SEMARANG – “Pak, gimana membuat kerah baju ini ?”celoteh salah satu anak siswa di SLB Negeri , Kab.Semarang.”Lo, tadi bapak kan sudah mengajarkan? ”tertawa sang guru pada mereka siswa SLB golongan C, tidak ada kata marah , letih di raut wajah guru ini. Golongan C adalah golongan tuna grahita, mereka yang keterbelakangan mental atau IQ mereka rendah. Hambatan yang mereka alami diantaranya apa yang sudah diajarkan sehari sebelumnya mereka sulit mengingat kembali,esok hari pasti lupa. Kadang tidak sampai berganti hari sesaat setelah mereka disampaikan materi hari itu ,mereka pun akan sulit mengingat lagi.
Kaum difabel adalah orang yang memiliki keterbatasan secara fisik, mental, sensorik dan emosional untuk kegiatan sehari-hari secara normal atau layak. Konsep difabel merupakan pengindonesiaan dari kependekan istilah different abilities people (orang dengan kemampuan yang berbeda). Dengan istilah difabel, masyarakat diajak untuk membangun kembali nilai-nilai sebelumnya, yang semula memandang kondisi cacat atau tidak normal sebagai kekurangan atau ketidakmampuan menjadi pemahaman terhadap difabel sebagai manusia dengan kondisi fisik berbeda yang mampu melakukan aktivitas dengan cara dan pencapaian yang berbeda pula. Mereka juga berhak memperoleh pendidikan seperi orang normal lainnya. Dengan pemahaman baru itu diharapkan tidak lagi memandang para difabel sebagai manusia yang hanya memiliki kekurangan dan ketidakmampuan. Sebaliknya, para difabel , sebagaimana layaknya manusia umumnya, juga memiliki potensi dan sikap positif terhadap lingkungannya.
Pendidikan adalah hak bagi semua individu termasuk kelompok minoritas.

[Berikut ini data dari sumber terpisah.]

(** ** CircuitBreaker.execute *)

(** The breaker object is the entry [self] of the client's map; [this]
    is read again after the operation has run, since the operation may
    itself go through the same breaker. *)
Definition with_breaker (self : string) (f : CircuitBreaker -> CircuitBreaker)
    (w : World) : World :=
  set_circuitBreakers (alter f self (circuitBreakers w)) w.

Definition execute (self : string) (operation : Operation) : Operation :=
  fun w =>
    match circuitBreakers w !! self with
    | None => None
    | Some cb =>
        if bool_decide (state cb = OPEN)
        then Some (Rejected (Some circuitOpenError), w)
        else
          match operation w with
          | None => None
          | Some (Resolved v, w') => Some (Resolved v, with_breaker self onSuccess w')
          | Some (Rejected e, w') =>
              Some (Rejected e, with_breaker self (onFailure (now w')) w')
          end
    end.

(** The interval timer of the breaker [self] fires. *)
Definition timer_fires (self : string) (w : World) : World :=
  with_breaker self (monitor (now w)) w.

(** ** APIClient *)

(** A request configuration, as the request interceptor leaves it: the
    [Authorization] header and [_startTime] are fields of their own.
    [method], [data], [timeout] and the other headers do not steer the
    code modelled here and are left out. *)
Record Config := mkConfig {
  url : string;
  retries : option Z;
  retryDelay : option Q;
  _retry : bool;
  _startTime : Z;
  authorization : option string
}.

Sesuai dengan amanah UU No 8 Tahun 2016 maka seluruh lembaga pendidikan diharapkan dapat melayani penyandang disabilitis dan memenuhi hak untuk memperoleh aksesibilitas yang setara dengan masyarakat lainnya. Dukungan layanan dan aksessibilitas bukanlah praktik yang mudah. Para Pendidik banyak menemukan tantangan bagi penyandang disabilitas. Seperti yang disampaikan di awal tulisan ini, para pahlawan bangsa ini mereka adalah pendidik yang memiliki keterbatasan secara fisik. Mereka memberikan ilmu, mendidik siswanya dengan setulus hati. Bahkan karena sudah dilindungi oleh UU No 8 Tahun 2016, penyandang difabel memiliki kesempatan yang sama dalam berinteraksi di masyarakat, bernegara, bebas mengungkapkan pendapatn tanpa ada rasa takut dicibir, direndahkan maupun mengalami kekerasan fisik .

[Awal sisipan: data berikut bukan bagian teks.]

(** A [pull] into a buffer, when the reply is there. *)
Lemma torch_pull_reply s keys buf a t rest :
  take_from (Torch.server_rank (Torch.self s)) (inbox (Torch.net s))
  = Some (TFloat2 t, rest) ->
  nrows t = nrows buf -> ncols t = ncols buf ->
  Torch.pull keys (Some buf) a s =
  (Ret (mkPulled None (Some t)),
   Torch.mkState (Torch.self s)
     (mkNet (sent (Torch.net s)
             ++ to_server s [TLong [PULL_CMD; Torch.len keys]; TLong keys])
        rest)).
Proof.
intros Hin Hn Hd. unfold Torch.pull, Torch.recv. run_client. rewrite Hin. simpl.
rewrite Hn, Hd, !Nat.eqb_refl. simpl. by rewrite <- !app_assoc.
Qed.
End TorchFacts.

(** ** Keys beyond the table *)

(** C1, as amended: on the local-memory client a [pull] whose key list holds
    a key [>= num_keys] fails with the index error of the tensor library and
    leaves the client, its table included, as it was.  The command-protocol
    client does not look at the keys: it sends the header and the key list
    as given and waits for the reply; it never fails with an index error
    itself. *)
Theorem pull_beyond_num_keys {Group : Type} {cmds : TORCH_PARAMETER_SERVER_CMDS}
  (self : Shared.SharedParameterClient Group) (s : Torch.state Group)
  (keys : list Z) (k : Z) (buf : Tensor2) (pull_tensor : option Tensor2)
  (a : bool) :
  k ∈ keys ->
  Shared.num_keys self <= k ->
  Shared.num_keys self = Z.of_nat (nrows (Shared.parameters self)) ->
  Shared.pull keys (Some buf) a self = (Raise IndexError, self)
  /\ sent_by (Torch.pull keys pull_tensor a) s
     = to_server s [TLong [PULL_CMD; Torch.len keys]; TLong keys]
  /\ (Torch.pull keys pull_tensor a s).1 <> Raise IndexError.
Proof.
intros Hin Hk Hn. split; [|split].
- unfold Shared.pull, bind, get, lift. simpl.
  rewrite (index_select_out_of_range _ keys k); [done|done|lia].
- unfold sent_by. by rewrite torch_pull_sends, drop_length_app.
- intros Hraise. by apply torch_pull_raises in Hraise.
Qed.

Lemma pull_beyond_num_keys_witness :
  Shared.pull [107] (Some (Example.zeros 1 2)) false
    (Example.shared 2 5 (Example.zeros 107 2))
  = (Raise IndexError, Example.shared 2 5 (Example.zeros 107 2))
  /\ sent_by (Torch.pull (cmds:=Example.cmds) [107] (Some (Example.zeros 1 2)) false)
       (Example.torch 2 5 107 [])
     = [(0, TLong [0; 1]); (0, TLong [107])]
  /\ (Torch.pull (cmds:=Example.cmds) [107] (Some (Example.zeros 1 2)) false
        (Example.torch 2 5 107 [])).1 <> Raise IndexError.
Proof.
apply (pull_beyond_num_keys (cmds:=Example.cmds)
         (Example.shared 2 5 (Example.zeros 107 2)) (Example.torch 2 5 107 [])
         [107] 107).
- by apply list_elem_of_singleton.
- by vm_compute.
- by vm_compute.
Defined.

(** C1 fails as stated: the command-protocol client with [num_keys = 107]
    asked for key 107 sends the request like any other; when the server
    answers, the call returns with the answer in the buffer, and while no
    answer comes it waits. *)
Lemma torch_pull_does_not_check_keys :
  Torch.num_keys (Example.torch_client 2 5 107) = 107
  /\ (Torch.pull (cmds:=Example.cmds) [107] (Some (Example.zeros 1 2)) false
        (Example.torch 2 5 107 [TFloat2 (mkTensor2 2 [[f32_one; f32_one]])])).1
     = Ret (mkPulled None (Some (mkTensor2 2 [[f32_one; f32_one]])))
  /\ (Torch.pull (cmds:=Example.cmds) [107] (Some (Example.zeros 1 2)) false
        (Example.torch 2 5 107 [])).1
     = Blocked.
Proof. repeat split; by vm_compute. Qed.

(** ** The optimizer step counters of the command-protocol client *)

Section StepOptim.
Context {Group : Type} {cmds : TORCH_PARAMETER_SERVER_CMDS}.
Implicit Types (s : Torch.state Group).

Lemma torch_get_step_optim_sends s g :
  sent (Torch.net (Torch.get_step_optim g s).2) =
  sent (Torch.net s) ++ to_server s [TLong [GET_OPTIM_STEP_CMD; parameter_index g]].
Proof.
unfold Torch.get_step_optim, Torch.recv, parameter_index. run_client.
destruct (take_from _ _) as [[msg rest]|]; simpl; [|done].
destruct msg as [l|l|m]; simpl; try done.
destruct (length l) as [|[|[|n]]] eqn:El; simpl; try done.
by destruct l as [|x [|y l]].
Qed.

(** Only the comparison with ["entity"] enters either call. *)
Lemma torch_step_optim_other s g :
  Torch.step_optim g s
  = Torch.step_optim (if String.eqb g "entity" then "entity" else "relation") s.
Proof. unfold Torch.step_optim. by destruct (String.eqb g "entity"). Qed.

Lemma torch_get_step_optim_other s g :
  Torch.get_step_optim g s
  = Torch.get_step_optim (if String.eqb g "entity" then "entity" else "relation") s.
Proof. unfold Torch.get_step_optim. by destruct (String.eqb g "entity"). Qed.
End StepOptim.

(** C10: in the command-protocol client [step_optim(group_name)] and
    [get_step_optim(group_name)] send the parameter index 0 when
    [group_name] is ["entity"] and 1 for every other string; the name is not
    validated: [step_optim] returns normally for every name, and both calls
    treat a name other than ["entity"] exactly as they treat ["relation"]. *)
Theorem step_optim_parameter_index {Group : Type}
  {cmds : TORCH_PARAMETER_SERVER_CMDS} (s : Torch.state Group)
  (group_name : string) :
  Torch.step_optim group_name s
  = (Ret tt,
     after_sending s
       [TLong [STEP_OPTIM_CMD; if String.eqb group_name "entity" then 0 else 1]])
  /\ sent_by (Torch.get_step_optim group_name) s
     = to_server s
         [TLong [GET_OPTIM_STEP_CMD;
                 if String.eqb group_name "entity" then 0 else 1]]
  /\ Torch.step_optim group_name s
     = Torch.step_optim
         (if String.eqb group_name "entity" then "entity" else "relation") s
  /\ Torch.get_step_optim group_name s
     = Torch.get_step_optim
         (if String.eqb group_name "entity" then "entity" else "relation") s.
Proof.
repeat split.
- unfold sent_by. by rewrite torch_get_step_optim_sends, drop_length_app.
- apply torch_step_optim_other.
- apply torch_get_step_optim_other.
Qed.
(** * A shallow embedding of [src/rpc/BitcoinRPC.ts]

    The class [BitcoinRPC] is a facade over an external JSON-RPC transport
    ([RPCClient]).  Every method is embedded as a computation in a small
    monad that threads the state of the running program: the fields of the
    client object, the console written through the [Logger] base class, the
    list of requests handed to the transport, and the clock that drives the
    interval timer of the cache.

    Conventions.
    - JavaScript values are the inductive [Value]; numbers are integers (the
      client only ever tests a response for truthiness or nullishness, and a
      fractional number behaves there like any non-zero integer).
    - A method runs to completion without interleaving: the [await] points
      are sequenced, time passes between calls ([elapse]).
    - The transport is a function [node] from the requests made so far, the
      handle, the procedure name and its arguments to a [Response]. *)

From Stdlib Require Import ZArith String List Bool Lia DecimalString.
Import ListNotations.

Open Scope string_scope.
Open Scope Z_scope.

(** ** JavaScript values *)

Set Warnings "-register-all".

Inductive Value : Type :=
| VUndefined
| VNull
| VBool (b : bool)
| VNum (n : Z)
| VStr (s : string)
| VArr (items : list Value)
| VObj (fields : list (string * Value))
| VError (message : string).

Set Warnings "register-all".

(** [Boolean(v)]: the falsy values are undefined, null, false, 0 and ''. *)
Definition truthy (v : Value) : bool :=
  match v with
  | VUndefined | VNull => false
  | VBool b => b
  | VNum n => negb (n =? 0)
  | VStr s => negb (s =? "")%string
  | VArr _ | VObj _ | VError _ => true
  end.

Definition nullish (v : Value) : bool :=
  match v with
  | VUndefined | VNull => true
  | _ => false
  end.

(** [a || b] and [a ?? b]. *)
Definition js_or (a b : Value) : Value := if truthy a then a else b.
Definition js_coalesce (a b : Value) : Value := if nullish a then b else a.

Infix "|||" := js_or (at level 50, left associativity).
Infix "???" := js_coalesce (at level 50, left associativity).

Definition string_of_Z (n : Z) : string := NilZero.string_of_int (Z.to_int n).

(** [String(v)], the conversion a template literal applies to [${v}]. *)
Fixpoint to_string (v : Value) : string :=
  match v with
  | VUndefined => "undefined"
  | VNull => "null"
  | VBool true => "true"
  | VBool false => "false"
  | VNum n => string_of_Z n
  | VStr s => s
  | VArr items =>
      let element (x : Value) : string :=
        match x with
        | VUndefined | VNull => ""
        | _ => to_string x
        end in
      (fix join (l : list Value) : string :=
         match l with
         | [] => ""
         | x :: rest =>
             match rest with
             | [] => element x
             | _ :: _ => element x ++ "," ++ join rest
             end
         end) items
  | VObj _ => "[object Object]"
  | VError message =>
      if (message =? "")%string then "Error" else "Error: " ++ message
  end.

(** [v == ''] (abstract equality against the empty string). *)
Definition loose_eq_empty (v : Value) : bool :=
  match v with
  | VStr s => (s =? "")%string
  | VNum n => n =? 0
  | VBool b => negb b
  | VArr _ => (to_string v =? "")%string
  | _ => false
  end.

(** [v.name]: reading a property of undefined or null raises a TypeError. *)
Fixpoint lookup (name : string) (fields : list (string * Value)) : Value :=
  match fields with
  | [] => VUndefined
  | (k, x) :: rest => if (k =? name)%string then x else lookup name rest
  end.

Definition member (v : Value) (name : string) : Value + Value :=
  match v with
  | VUndefined | VNull =>
      inr (VError ("Cannot read properties of " ++ to_string v
                   ++ " (reading '" ++ name ++ "')"))
  | VObj fields => inl (lookup name fields)
  | VError message =>
      inl (if (name =? "message")%string then VStr message else VUndefined)
  | _ => inl VUndefined
  end.

(** Optional arguments: an omitted argument is [undefined]. *)
Definition opt {A : Type} (f : A -> Value) (o : option A) : Value :=
  match o with
  | Some a => f a
  | None => VUndefined
  end.

Definition strings (l : list string) : Value := VArr (map VStr l).

(** ** Types of the client *)

(** [types/BitcoinVerbosity]: the members of the enum this file names; their
    numeric codes are a parameter of the development ([verbosityCode]
    below). *)
Inductive BitcoinVerbosity : Type := RAW | NONE.

(** [verbose !== BitcoinVerbosity.RAW] for an optional [verbose]. *)
Definition not_RAW (verbose : option BitcoinVerbosity) : bool :=
  match verbose with
  | Some RAW => false
  | _ => true
  end.
(** * JJBoard: the client-side market-data synchronisation core

    A shallow embedding of [services/binanceService.ts] (the quote-asset
    resolver and the [BinanceService] class) together with the record
    shapes of [types.ts], and the properties of the design document that
    concern them.

    Conventions of the embedding.
    - JavaScript objects that are mutated in place live in an explicit
      object store; the ticker map binds a symbol to the address of its
      record, and the [Map] copies handed to subscribers share those
      addresses, exactly as [new Map(this.tickerMap)] does.
    - An [async] method is split at its [await]s: the synchronous prefix
      and the synchronous continuation are separate handlers, and the
      replies of the network are inputs of the continuation.
    - Every handler returns the new state together with the list of
      effects it performed, in program order (callbacks invoked, requests
      issued, timers armed or cleared, sockets opened or closed).  Console
      output is not modelled.
    - JavaScript numbers are an interface ([JSNumber]): the properties
      below only depend on which parsed value is stored where. *)

From Stdlib Require Import Ascii QArith Qpower Qminmax.
From stdpp Require Import gmap strings list fin_maps.

Local Open Scope string_scope.
Local Open Scope list_scope.

(** ** Strings *)

Module JSString.

(** [String.prototype.endsWith]: the search string is compared with the
    last [length search] characters of [s]. *)
Definition endsWith (s search : string) : bool :=
  let len := String.length s in
  let searchLength := String.length search in
  if (searchLength <=? len)%nat
  then String.eqb (String.substring (len - searchLength) searchLength s) search
  else false.

(** [String.prototype.startsWith] at position 0. *)
Fixpoint startsWith (s search : string) {struct search} : bool :=
  match search, s with
  | EmptyString, _ => true
  | String a search', String b s' =>
      if Ascii.eqb a b then startsWith s' search' else false
  | String _ _, EmptyString => false
  end.

(** [String.prototype.includes]: some position of [s] starts with
    [search]. *)
Fixpoint includes (s search : string) : bool :=
  startsWith s search ||
  match s with
  | EmptyString => false
  | String _ s' => includes s' search
  end.

(** Specification-level suffix relation. *)
Definition isSuffixOf (a s : string) : Prop :=
  exists p : string, s = String.append p a.

(** Specification-level substring relation. *)
Definition isSubstringOf (a s : string) : Prop :=
  exists p q : string, s = String.append p (String.append a q).

End JSString.

(** ** Quote-asset resolver *)

(** Comprehensive list of known quote assets (priority order). *)
Definition KNOWN_QUOTE_ASSETS : list string :=
  [ (* Stablecoins *)
    "USDT"; "FDUSD"; "USDC"; "TUSD"; "BUSD"; "USDP"; "DAI"; "EURI"; "AEUR";
    "VAI"; "IDRT";
    (* Major crypto quotes *)
    "BTC"; "ETH"; "BNB"; "SOL"; "XRP"; "TRX"; "DOGE"; "DOT";
    (* Fiats *)
    "EUR"; "TRY"; "BRL"; "JPY"; "ZAR"; "IDR"; "RUB"; "GBP"; "AUD"; "COP";
    "MXN"; "ARS"; "NGN"; "UAH"; "PLN"; "RON"; "KZT"; "VND" ].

Mendidik difabel bukanlah hal mudah apalagi yang terjadi di lapangan baik siswa maupun guru mengalami hal yang sama, penyandang disabilitas juga. Terciptanya komunikasi yang baik antara peserta didik dengan pendidik itulah kunci utama keberhasilan kegiatan belajar mengajar. Berbagai macam teknik pembelajaran, media digunakan untuk memudahkan anak untuk bisa memahami apa yang disampaikan .

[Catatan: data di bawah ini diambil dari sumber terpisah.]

(** * farfetch: cross-process memory transfer (user/module/farfetch/farfetch.c)

    A shallow embedding of the [farfetch] system call body.  Machine
    integers are [Z] with the wrap-around of [unsigned long] written out;
    the kernel services the function calls (credential lookup, task and
    mm lookup, allocation, locking, page pinning, user copies) are an
    environment of answers, and every call the function makes is recorded
    in an event log, in program order. *)

From Stdlib Require Import ZArith Lia Bool List.
From stdpp Require Import base tactics list numbers strings.
Import ListNotations.

Local Open Scope Z_scope.

(** ** Kernel objects *)

Definition page := nat.         (* struct page *  *)
Definition task := nat.         (* struct task_struct * *)
Definition mm_struct := nat.    (* struct mm_struct * *)

(** errno values of <uapi/asm-generic/errno-base.h>, [MAX_ERRNO] of
    <linux/err.h>, [INT_MAX] of <linux/limits.h>. *)
Definition EPERM  : Z := 1.
Definition ESRCH  : Z := 3.
Definition EINTR  : Z := 4.
Definition ENOMEM : Z := 12.
Definition EFAULT : Z := 14.
Definition EINVAL : Z := 22.
Definition MAX_ERRNO : Z := 4095.
Definition INT_MAX : Z := 2 ^ 31 - 1.

(** gup flags of <linux/mm.h>. *)
Definition FOLL_WRITE : Z := 1.
Definition FOLL_FORCE : Z := 16.

Definition min3 (a b c : Z) : Z := Z.min a (Z.min b c).

(** ** Kernel services as an environment

    What [get_user_pages_remote] hands back: a negative errno, or the
    pages it pinned, in order ([ret] is their number), and whether the
    mmap lock is still held ([locked]). *)
Inductive gup_outcome : Type :=
| gup_error (errno : Z)
| gup_pinned (pages : list page).

Record gup_result : Type := { gup_out : gup_outcome; gup_locked : bool }.
Lemma parse_item_row_witness :
  parse_item ascii_only 4300
    (an_item (Some (py "비스포크 4도어")) None
       (Some (py "냉동 :1,367 L / 냉장:503L / 총용량 1,870L")))
  = Ok (Some (get_text (Build_Tag (py "비스포크 4도어")),
              number_of ascii_only (py "1,870"),
              number_of ascii_only (py "1,367"),
              number_of ascii_only (py "503"))).
Proof.
  apply (parse_item_row ascii_only 4300 _ _
           (Build_Tag (py "냉동 :1,367 L / 냉장:503L / 총용량 1,870L"))).
  - vm_compute. reflexivity.
  - right. split; vm_compute; reflexivity.
  - apply first_field_search. vm_compute. reflexivity.
  - split; vm_compute; reflexivity.
  - apply first_field_search. vm_compute. reflexivity.
  - split; vm_compute; reflexivity.
  - apply first_field_search. vm_compute. reflexivity.
  - split; vm_compute; reflexivity.
Defined.

Lemma csv_field_inj_witness :
  py "LG, 오브제" = [76; 71; 44; 32; 50724; 48652; 51228].
Proof.
  apply csv_field_inj. vm_compute. reflexivity.
Defined.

Terkadang Pendidik difabel mengalami hal yang tidak menyenangkan .”Apakah bisa kamu bisa menerapkan teknik pembelajaran ini pada siswamu, sedang kondisimu seperti itu?” ujaran seperti itu kerap didengar. Namun demikian, dengan minat yang kuat, kreatifitas dan ketekunan tinggi mampu menerapkan pembelajaran yang baik.
Untuk mengembangkan profesionalisme, pendidik difabel ini mempunyai kegiatan Perkumpulan Guru Penyandang Disabilitas. Hal-hal yang mereka alami di masyarakat, kendala pada saat mereka melaksanakan tugas, peningkatan karier, mereka diskusikan secara bergantian. Mereka tetap bersemangat untuk peningkatan kinerja. Saling asah asih modal mereka untuk tujuan mulia mencerdaskan anak bangsa apapun kondisi mereka.
Sekali lagi yang mereka, kaum difabel harapkan adalah pengakuan dari masyarakat bahwa mereka juga mampu mengembangkan bakat, kemampuan layaknya seperti manusia normal pada umumnya. Mereka tidak minta dikasihani apalagi selalu dibantu apapun yang mereka kerjakan. Bahwa keterbatasan fisik bukanlah halangan untuk berkompetisi dengan lainnya, baik dalam bidang ekonomi, politik, maupun bidang lainnya.